Uomini senza gradi, senza divise, sbrindellati: gente che parla tutti
i dialetti, dal piemontese al siciliano. Molti i colori: maglioni e
giubbotti rossi, gialli, con il grigioverde di sfondo, proprio come
apparivano i campi di sci prima della guerra». (Nuto Revelli, La
guerra dei poveri, Einaudi)
Con
gli anni del “miracolo” Paraloup, come tutta la montagna, si
spopola. I giovani scendono a valle. Da montanari si fanno classe
operaia, ma non perdono combattività e fierezza. Saranno gli operai
della Michelin dell'autunno caldo. Ma la borgata resta deserta e
lentamente va in rovina, muta testimonianza di una storia che troppi
in alto hanno voluto dimenticare in fretta.
Dove
resta la memoria è in basso, fra la gente più semplice, fra quegli
uomini e quelle donne che furono carne e sangue della lotta contro i
fascisti. Italia libera li voleva cittadini di un paese finalmente
democratico e giusto, il dopoguerra li ha resi di nuovo gli ultimi,
gli invisibili, i dimenticati.
E
allora Nuto Revelli ritorna a Paraloup, risale la montagna e la Langa, cerca quegli uomini e quelle donne, ormai invecchiati,
raccoglie le loro storie. Uno dopo l'altro escono libri che
ricostruiscono la memoria viva di quei luoghi e della sua gente. Il
mondo dei vinti e poi L'anello debole sono pietre a edificare un
monumento a chi il potere trascura e dimentica, a chi la storia l'ha
fatta davvero ogni giorno della sua vita con il fucile, come negli
anni infuocati della Resistenza, e con la zappa nella vita di ogni
giorno. Una vita difficile, tirata con i denti, ma che non ha tolto
dignità a chi voleva prima di tutto essere e restare uomo libero.

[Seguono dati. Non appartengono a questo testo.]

(** What the loop over the batches needs of its query: the batch is of rows of
    the table, and one that is not full has every row that is past. *)
Definition serves (query : M F (list recording_metadata_t)) (past : row → bool) : Prop :=
  ∀ t w, has t w →
  wp query (λ batch w', has t w' ∧ ∃ f sel, batch = f <$> sel ∧ read_as f ∧ sel ⊆+ rows t ∧
    Z.of_nat (length sel) ≤ MAX_RECORDINGS_PER_STREAM ∧
    (Z.of_nat (length sel) ≠ MAX_RECORDINGS_PER_STREAM → ∀ x, x ∈ rows t → past x = true → x ∈ sel)) w.

(** What it needs of the deletion of the batch. *)
Definition clears (op : list recording_metadata_t → totals → M F totals) : Prop :=
  ∀ f sel t acc Q w,
  Forall (λ x, s64 (id (f x)) = c_id x) sel → has t w →
  (∀ freed t' w', has t' w' → without (c_id <$> sel) t t' → Q (acc.1 + Z.of_nat (length sel), freed) w') →
  wp (op (f <$> sel) acc) Q w.

(** The table after a cleanup: what is gone was counted, and nothing past is left. *)
Definition cleared (past : row → bool) (t : table) (acc acc' : totals) (w' : world F) : Prop :=
  ∃ t' gone, has t' w' ∧ well_formed t' ∧ rows t ≡ₚ gone ++ rows t' ∧ acc'.1 = acc.1 + Z.of_nat (length gone) ∧
    ∀ x, x ∈ rows t' → past x = false.

Lemma wp_batch query op past (k : list recording_metadata_t → totals → M F totals) t acc Q w :
  serves query past → clears op → well_formed t → has t w →
  (∀ batch acc' t' w' sel, has t' w' → well_formed t' → rows t ≡ₚ sel ++ rows t' → length batch = length sel →
     Z.of_nat (length sel) ≤ MAX_RECORDINGS_PER_STREAM →
     acc'.1 = acc.1 + Z.of_nat (length sel) →
     (Z.of_nat (length sel) ≠ MAX_RECORDINGS_PER_STREAM → ∀ x, x ∈ rows t' → past x = false) →
     wp (k batch acc') Q w') →
  wp (batch ← query; acc' ← op batch acc; k batch acc') Q w.
Proof.
  intros Hq Hop Hwf Ht Hk. apply wp_bind. eapply wp_mono; [by apply Hq|].
  intros batch w1 (H1 & f & sel & -> & Hf & Hsub & Hle & Hall). apply wp_bind.
  assert (Hids : Forall (λ x, s64 (id (f x)) = c_id x) sel).
  { apply Forall_forall. intros x Hx. apply (read_id f t); [done|done|]. eapply elem_of_submseteq; [exact Hx|done]. }
  apply (Hop f sel t); [done|done|]. intros freed t' w' H' Hw.
  assert (Hwf' : well_formed t') by (by eapply without_well_formed).
  apply (Hk _ (acc.1 + Z.of_nat (length sel), freed) t' w' sel);
    [done|done|by apply without_perm|apply length_fmap|done|done|].
  intros Hpart x Hx. destruct (past x) eqn:Ep; [|done]. exfalso. destruct Hw as [Er _]. rewrite Er in Hx.
  apply list_elem_of_filter in Hx as [Hn Hx]. by apply Hn, list_elem_of_fmap_2, Hall.
Qed.

(** A loop of batches ends: each full one makes the table smaller. *)
Lemma cleared_step past t t' sel acc acc' acc'' w' :
  rows t ≡ₚ sel ++ rows t' → acc'.1 = acc.1 + Z.of_nat (length sel) →
  cleared past t' acc' acc'' w' → cleared past t acc acc'' w'.
Proof.
  intros Hp Ea (t2 & gone & H2 & Hwf2 & Hp2 & Ea2 & Hnone). exists t2, (sel ++ gone). split; [done|]. split; [done|].
  split; [by rewrite Hp, Hp2, app_assoc|]. split; [|done]. rewrite Ea2, Ea, length_app. lia.
Qed.

Lemma cleared_done past t t' sel acc acc' w' :
  has t' w' → well_formed t' → rows t ≡ₚ sel ++ rows t' → acc'.1 = acc.1 + Z.of_nat (length sel) →
  (∀ x, x ∈ rows t' → past x = false) → cleared past t acc acc' w'.
Proof. intros. by exists t', sel. Qed.

Lemma wp_retention_loop fuel start name days ddays t acc w past :
  serves (query_retention name days ddays) past → well_formed t → has t w → T ≤ start →
  (length (rows t) < fuel)%nat →
  wp (retention_loop fuel start name days ddays acc) (cleared past t acc) w.
Proof.
  intros Hq. revert t acc w. induction fuel as [|fuel IH]; intros t acc w Hwf Ht Hs Hfuel; [lia|]. cbn [retention_loop].
  apply wp_bind, (wp_time t); [done|]. intros now w1 Hnow H1.
  destruct (_ >=? _) eqn:Eb; [unbool; lia|]. eapply wp_batch; [exact Hq|exact wp_delete_all|exact Hwf|exact H1|].
  intros batch acc' t' w' sel H' Hwf' Hp Hlen Hle Ea Hnone. rewrite Hlen.
  destruct (_ =? _) eqn:Efull; unbool.
  - eapply wp_mono; [apply (IH t'); try done|intros acc'' w''; by eapply cleared_step].
    apply Permutation_length in Hp. rewrite length_app in Hp. unfold MAX_RECORDINGS_PER_STREAM in Efull. lia.
  - apply wp_ret. eapply cleared_done; [done..|]. by apply Hnone.
Qed.

(** ** The queries serve *)

Lemma read_as_fetch_untiered : read_as fetch_untiered.
Proof. by split. Qed.

Lemma read_as_fetch : read_as fetch.
Proof. by split. Qed.

Lemma query_serves f past where_ key t w' :
  has t w' → read_as f → (∀ x, past x = true → where_ x = true) →
  has t w' ∧ ∃ g sel, f <$> select Completes where_ key MAX_RECORDINGS_PER_STREAM t = g <$> sel ∧ read_as g ∧
    sel ⊆+ rows t ∧ Z.of_nat (length sel) ≤ MAX_RECORDINGS_PER_STREAM ∧
    (Z.of_nat (length sel) ≠ MAX_RECORDINGS_PER_STREAM → ∀ x, x ∈ rows t → past x = true → x ∈ sel).
Proof.
  intros Ht Hf Hp. split; [done|]. exists f, (select Completes where_ key MAX_RECORDINGS_PER_STREAM t).
  assert (Hle : Z.of_nat (length (select Completes where_ key MAX_RECORDINGS_PER_STREAM t)) ≤ MAX_RECORDINGS_PER_STREAM)
    by by apply select_length.
  split; [done|]. split; [done|]. split; [apply select_submseteq|]. split; [done|].
  intros Hne x Hx Hpx. apply select_all; [lia|done|auto].
Qed.

Lemma past_retention_mono now sql_now name days ddays x :
  T ≤ now → T ≤ sql_now → past_retention T T name days ddays x = true → past_retention now sql_now name days ddays x = true.
Proof.
  intros Hnow Hsn. unfold past_retention, override_allows. rewrite !andb_true_iff, !orb_true_iff, !andb_true_iff.
  intros [[Hs Hc] Ho]. split; [split; [done|]|].
  - destruct Hc as [[[Ht Hd] Hc]|[[Ht Hd] Hc]]; [left|right]; rewrite Hd in Hc |- *; unbool; repeat split; try done; lia.
  - destruct (c_retention_override_days x); [unbool; lia|done].
Qed.

Lemma serves_retention name days ddays :
  serves (query_retention name days ddays) (past_retention T T name days ddays).
Proof.
  intros t w Ht. unfold query_retention. apply wp_bind, (wp_time t); [done|]. intros now w1 Hnow H1.
  apply wp_bind, (wp_sql t); [done|]. intros w2 H2. apply wp_bind, (wp_time t); [done|]. intros sql_now w3 Hsn H3.
  apply wp_bind, (wp_get_db t); [done|]. apply wp_ret. apply query_serves; [done|apply read_as_fetch_untiered|].
  intros x. apply past_retention_mono; lia.
Qed.

(** The ages of the four tiers. *)
Definition tier_ages (base : Z) (mults : spec_float * spec_float * spec_float * spec_float) : option (Z * Z * Z * Z) :=
  let '(m0, m1, m2, m3) := mults in
  d0 ← tier_age base m0; d1 ← tier_age base m1; d2 ← tier_age base m2; d3 ← tier_age base m3; Some (d0, d1, d2, d3).

Definition past_ages (now sql_now : Z) (name : cstr) (ages : Z * Z * Z * Z) : row → bool :=
  let '(d0, d1, d2, d3) := ages in past_tier sql_now (Some name) (now - d0) (now - d1) (now - d2) (now - d3).

Lemma past_ages_mono now sql_now name ages x :
  T ≤ now → T ≤ sql_now → past_ages T T name ages x = true → past_ages now sql_now name ages x = true.
Proof.
  intros Hnow Hsn. destruct ages as [[[d0 d1] d2] d3]. unfold past_ages, past_tier, override_allows.
  rewrite !andb_true_iff, !orb_true_iff, !andb_true_iff. intros [[[Hs Hd] Hc] Ho]. split_and!; try apply Hd; [done| |].
  - rewrite !Z.ltb_lt in *. destruct Hc as [[[[? ?]|[? ?]]|[? ?]]|[? ?]]; [do 3 left|do 2 left; right|left; right|right];
      split; try done; lia.
  - destruct (c_retention_override_days x); [rewrite Z.ltb_lt in *; lia|done].
Qed.

Lemma tiered_query now sql_now t name base mults ages max_count :
  tier_ages base mults = Some ages → 0 < max_count →
  get_recordings_for_tiered_retention Completes now sql_now (Some t) (Some name) base mults max_count =
  Some (Some (fetch <$> select Completes (past_ages now sql_now name ages)
                          (λ x, desc (c_retention_tier x) ++ [c_start_time x]) max_count t)).
Proof.
  intros Ha Hm. unfold get_recordings_for_tiered_retention, tier_cutoff. destruct (_ <=? _) eqn:E; [unbool; lia|].
  destruct mults as [[[m0 m1] m2] m3]. cbn in Ha.
  destruct (tier_age base m0); [|done]. destruct (tier_age base m1); [|done]. destruct (tier_age base m2); [|done].
  destruct (tier_age base m3); [|done]. by injection Ha as <-.
Qed.

Lemma serves_tier name base mults ages :
  tier_ages base mults = Some ages → serves (query_tier name base mults) (past_ages T T name ages).
Proof.
  intros Ha t w Ht. unfold query_tier. apply wp_bind, (wp_time t); [done|]. intros now w1 Hnow H1.
  apply wp_bind, (wp_sql t); [done|]. intros w2 H2. apply wp_bind, (wp_time t); [done|]. intros sql_now w3 Hsn H3.
  apply wp_bind, (wp_get_db t); [done|]. rewrite (tiered_query _ _ _ _ _ _ ages) by done.
  apply wp_bind. eexists _, _. split; [reflexivity|]. apply wp_ret. apply query_serves; [done|apply read_as_fetch|].
  intros x. apply past_ages_mono; lia.
Qed.

Lemma wp_running t Q w :
  (∀ n, running_at n = true) → has t w → (∀ w', has t w' → Q true w') → wp running Q w.
Proof.
  intros Hrun [Hdb Hn] HQ. eexists _, _. split; [reflexivity|]. cbn. rewrite Hrun. apply HQ. split; cbn; [done|lia].
Qed.

Lemma clears_tier_batch : (∀ n, running_at n = true) → clears tier_batch.
Proof.
  intros Hrun f sel t acc Q w Hids. revert t acc w. induction Hids as [|x sel Hx _ IH]; intros t acc w Ht HQ; cbn [tier_batch fmap list_fmap].
  - apply wp_ret. specialize (HQ acc.2 t w Ht (without_nil t)). rewrite Z.add_0_r in HQ. by destruct acc.
  - apply wp_bind, (wp_running t); [done|done|]. intros w0 H0. cbn [negb].
    apply wp_bind. unfold delete_counted at 1. apply wp_bind, (wp_delete t); [done|]. intros d t1 w1 H1 Hw1 _.
    rewrite Hx in Hw1. apply wp_ret. cbn [fst snd]. apply (IH t1); [done|]. intros freed t2 w2 H2 Hw2. cbn [fst].
    replace (acc.1 + 1 + Z.of_nat (length sel)) with (acc.1 + Z.of_nat (length (x :: sel))) by (cbn [length]; lia).
    apply (HQ _ t2); [done|]. by apply (without_app [c_id x] _ _ t1).
Qed.

Lemma wp_tier_loop fuel name base mults past t acc w :
  (∀ n, running_at n = true) → serves (query_tier name base mults) past → well_formed t → has t w →
  (length (rows t) < fuel)%nat →
  wp (tier_loop fuel name base mults acc) (cleared past t acc) w.
Proof.
  intros Hrun Hq. revert t acc w. induction fuel as [|fuel IH]; intros t acc w Hwf Ht Hfuel; [lia|]. cbn [tier_loop].
  apply wp_bind, (wp_running t); [done|done|]. intros w1 H1. cbn [negb].
  eapply wp_batch; [exact Hq|by apply clears_tier_batch|exact Hwf|exact H1|].
  intros batch acc' t' w' sel H' Hwf' Hp Hlen Hle Ea Hnone. rewrite Hlen.
  destruct (_ =? _) eqn:Efull; unbool.
  - eapply wp_mono; [apply (IH t'); try done|intros acc'' w''; by eapply cleared_step].
    apply Permutation_length in Hp. rewrite length_app in Hp. unfold MAX_RECORDINGS_PER_STREAM in Efull. lia.
  - apply wp_ret. eapply cleared_done; [done..|]. by apply Hnone.
Qed.

(** ** Quotas *)

Definition quota_candidate (name : cstr) (x : row) : bool := streq (c_stream_name x) name && deletable x.

Definition small (t : table) : Prop := sized t ∧ total_size (rows t) < 2 ^ 63.

Lemma quota_skip l to_free s (w : world F) : to_free ≤ s.1 → for_each (delete_for_quota to_free) l s w = Some (s, w).
Proof.
  intros Hs. assert (Hd : ∀ r, delete_for_quota to_free r s w = Some (s, w)).
  { intros r. unfold delete_for_quota. by rewrite (proj2 (Z.geb_le _ _) Hs). }
  induction l as [|r l IH]; [done|]. cbn [for_each]. unfold mbind, M_bind. by rewrite Hd.
Qed.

Nonostante la miseria, nonostante lo spettacolo indecente di una Italia che si riscopre ricca e senz'anima.
Ricostruita
la memoria, ora tocca ricostruire le case. Grazie alla Fondazione
Nuto Revelli, animata dal figlio Marco, lentamente Paraloup viene
ricostruito, casa dopo casa. L'obiettivo diventa dimostrare che si
può tornare a vivere in montagna, che la battaglia non è persa. E
così pietra su pietra Paraloup rinasce e oggi ospita un rifugio,
accoglientissimo grazie all'impegno di un gruppo di giovani donne,
oltre che mostre, incontri, proiezioni, reading e conferenze,
organizzati dalla Fondazione Revelli.
A
Paraloup si respira libertà, tra quelle case di pietra e legno il
sogno di Duccio Galimberti e Nuto Revelli continua a vivere.
Scendiamo e a casa ci accolgono i telegiornali con l'ultima puntata
della telenovela Di Maio-Salvini, ma stranamente non ci arrabbiamo. Sarà
l'aria di Paraloup che ci ha dato speranza. Passerà anche questa,
ora si deve resistere.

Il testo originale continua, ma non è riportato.